Produce as output only the lines below starting at the line with "- by apply passes_plain." and continuing through the line with "intros Hs. rewrite toLowerCase_ascii.", each one exactly as written.

********

(* ===== verification/LocalDate.v ===== *)
(** * Dates without a time

    Models lib/types/local-date.js.  The [Date] it wraps is always at midnight UTC,
    so it is represented by its day number; a [Date] holds at most 10^8 days on
    either side of the epoch and is invalid beyond.  The calendar is that of the
    language specification ([DayFromYear] and its inverses).

    Constructor arguments are integers, or NaN where text is parsed.  [now],
    [utcNow] and [fromDate] read the system clock or the local time zone and are
    not modelled, except for the argument [utcNow] passes. *)

From S2P Require Import Prelude JsNumber Buffer JsString.

(** ** The calendar *)

Module Calendar.

Definition DayFromYear (y : Z) : Z :=
  365 * (y - 1970) + (y - 1969) / 4 - (y - 1901) / 100 + (y - 1601) / 400.

Definition leap (y : Z) : bool :=
  ((y mod 4 =? 0) && negb (y mod 100 =? 0)) || (y mod 400 =? 0).

(** Days before the first of a month, January being 0. *)
Definition days_before (leap_year : bool) (month : Z) : Z :=
  let l := if leap_year then 1 else 0 in
  match month with
  | 0 => 0 | 1 => 31 | 2 => 59 + l | 3 => 90 + l | 4 => 120 + l | 5 => 151 + l
  | 6 => 181 + l | 7 => 212 + l | 8 => 243 + l | 9 => 273 + l | 10 => 304 + l
  | 11 => 334 + l | _ => 365 + l
  end.

(** Day number of a year, a month from 0 to 11 and a day from 1 on. *)
Definition MakeDay (y m d : Z) : Z := DayFromYear y + days_before (leap y) m + (d - 1).

(** The year that contains a day: an estimate, off by at most one. *)
Definition year_of (day : Z) : Z :=
  let y := 1970 + day * 400 / 146097 in
  if DayFromYear (y + 1) <=? day then y + 1 else if day <? DayFromYear y then y - 1 else y.

Fixpoint month_loop (l : bool) (within : Z) (n : nat) : Z :=
  match n with
  | O => 0
  | S n => if days_before l (Z.of_nat (S n)) <=? within then Z.of_nat (S n) else month_loop l within n
  end.

Definition month_of (day : Z) : Z :=
  month_loop (leap (year_of day)) (day - DayFromYear (year_of day)) 11.

Definition date_of (day : Z) : Z :=
  day - DayFromYear (year_of day) - days_before (leap (year_of day)) (month_of day) + 1.
(** Inside brackets a comma does not split. *)
Lemma passes_comma : passes 1 (js ", ").
Proof.
  intros d cur rest Hd. cbn [js app splitTypeArgs_loop]. change (44 =? 60) with false.
  cbn [Z.eqb Pos.eqb andb]. rewrite (proj2 (Z.eqb_neq d 0)) by lia. done.
Qed.

Lemma passes_brackets s : passes 1 s -> passes 0 (60 :: s ++ [62]).
Proof.
  intros Hs d cur rest Hd. cbn [app splitTypeArgs_loop]. change (60 =? 60) with true. cbv iota.
  rewrite <- app_assoc, Hs by lia. cbn [app splitTypeArgs_loop].
  change (62 =? 60) with false. change (62 =? 62) with true. cbv iota.
  replace (d + 1 - 1) with d by lia.
  cbn [rev]. rewrite rev_app_distr. cbn [rev app]. by rewrite <- !app_assoc.
Qed.

Lemma passes_join lo l : lo <= 1 -> Forall (passes lo) l -> passes 1 (join (js ", ") l).
Proof.
  intros Hl. induction 1 as [|x l Hx Hr IH]; [done|]. destruct l as [|y l].
  - by apply (passes_weaken lo).
  - apply passes_app; [by apply (passes_weaken lo)|]. apply passes_app; [apply passes_comma|done].
Qed.

(** The names of the table, one by one. *)
Definition plain_name (s : jsstr) : bool :=
  forallb (fun c => negb (c =? 60) && negb (c =? 62) && negb (c =? 44)) s &&
  forallb (fun c => (0 <=? c) && (c <? 128) && (lower_ascii c =? c) && negb (is_line_end c)) s &&
  match s, rev s with c :: _, c' :: _ => negb (is_space c) && negb (is_space c') | _, _ => false end.

Lemma plain_name_printed s : plain_name s = true -> printed s.
Proof.
  unfold plain_name. intros [[Hp Hc]%andb_true_iff He]%andb_true_iff.
  split.
  - apply List.Forall_forall. intros c Hin. rewrite forallb_forall in Hc. apply Hc in Hin.
    apply andb_true_iff in Hin as [[[? ?]%andb_true_iff ?]%andb_true_iff ?].
    unfold name_char. rewrite negb_true_iff, ?Z.leb_le, ?Z.ltb_lt, ?Z.eqb_eq in *. auto.
  - by apply passes_plain.
  - destruct s as [|c s]; [done|]. destruct (rev (c :: s)) as [|c' r] eqn:Er; [done|].
    apply andb_true_iff in He as [H1%negb_true_iff H2%negb_true_iff].
    split; [exists c, s|exists c', r]; split_and!; try done. cbn [forallb] in Hp.
    intros ->. done.
Qed.

Lemma table_plain : forallb (fun e => plain_name (js (fst e))) dataTypes.table = true.
Proof. vm_compute. done. Qed.

Lemma by_code_inv code name :
  dataTypes._dataTypesByCode code = Some name -> plain_name name = true /\
  dataTypes.lookup_name name = Some code.
Proof.
  unfold dataTypes._dataTypesByCode. destruct (List.find _ _) as [e|] eqn:E; [|done].
  intros [= <-]. apply List.find_some in E as [Hin Hc%Z.eqb_eq]. subst code.
  split; [pose proof table_plain as H; rewrite forallb_forall in H; by apply H in Hin|].
  assert (H : forallb (fun e => bool_decide (dataTypes.lookup_name (js (fst e)) = Some (snd e)))
                      dataTypes.table = true) by (vm_compute; done).
  rewrite forallb_forall in H. by apply H in Hin as ?%bool_decide_eq_true.
Qed.

Lemma printed_lower `{Unicode} s : Forall name_char s -> toLowerCase s = s.
Proof.
  intros Hs. rewrite toLowerCase_ascii.
  - induction Hs as [|c s (_ & Hc & _) Hs IH]; [done|]. cbn [fmap list_fmap]. by rewrite Hc, IH.
  - eapply Forall_impl; [|exact Hs]. by intros c [? _].
Qed.

Lemma split_join l : l <> [] -> Forall printed l -> splitTypeArgs (join (js ", ") l) = l.
Proof.
  intros Hne Hl.
  enough (H : forall s, (s = [] \/ s = [32]) ->
            splitTypeArgs_loop 0 s (join (js ", ") l) = l) by (apply (H []); by left).
  induction Hl as [|x l [_ Hx He] Hl IH]; [done|]. intros s Hs.
  assert (Ht : trim (rev (rev x ++ s)) = x).
  { rewrite rev_app_distr, rev_involutive. destruct Hs as [-> | ->]; cbn [rev app].
    - by apply trim_id.
    - rewrite trim_space. by apply trim_id. }
  destruct l as [|y l].
  - cbn [join]. rewrite <- (app_nil_r x) at 1. rewrite Hx by lia. cbn [splitTypeArgs_loop]. by rewrite Ht.
  - change (join (js ", ") (x :: y :: l)) with (x ++ 44 :: 32 :: join (js ", ") (y :: l)).
    rewrite Hx by lia. cbn [splitTypeArgs_loop Z.eqb Pos.eqb andb]. rewrite Ht. f_equal.
    apply IH; [done|by right].
Qed.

********

RESPONSE BOX
  - by apply passes_plain.
  - destruct s as [|c s]; [done|]. destruct (rev (c :: s)) as [|c' r] eqn:Er; [done|].
    apply andb_true_iff in He as [H1%negb_true_iff H2%negb_true_iff].
    split; [exists c, s|exists c', r]; split_and!; try done. cbn [forallb] in Hp.
    intros ->. done.
Qed.

Lemma table_plain : forallb (fun e => plain_name (js (fst e))) dataTypes.table = true.
Proof. vm_compute. done. Qed.

Lemma by_code_inv code name :
  dataTypes._dataTypesByCode code = Some name -> plain_name name = true /\
  dataTypes.lookup_name name = Some code.
Proof.
  unfold dataTypes._dataTypesByCode. destruct (List.find _ _) as [e|] eqn:E; [|done].
  intros [= <-]. apply List.find_some in E as [Hin Hc%Z.eqb_eq]. subst code.
  split; [pose proof table_plain as H; rewrite forallb_forall in H; by apply H in Hin|].
  assert (H : forallb (fun e => bool_decide (dataTypes.lookup_name (js (fst e)) = Some (snd e)))
                      dataTypes.table = true) by (vm_compute; done).
  rewrite forallb_forall in H. by apply H in Hin as ?%bool_decide_eq_true.
Qed.

Lemma printed_lower `{Unicode} s : Forall name_char s -> toLowerCase s = s.
Proof.
  intros Hs. rewrite toLowerCase_ascii.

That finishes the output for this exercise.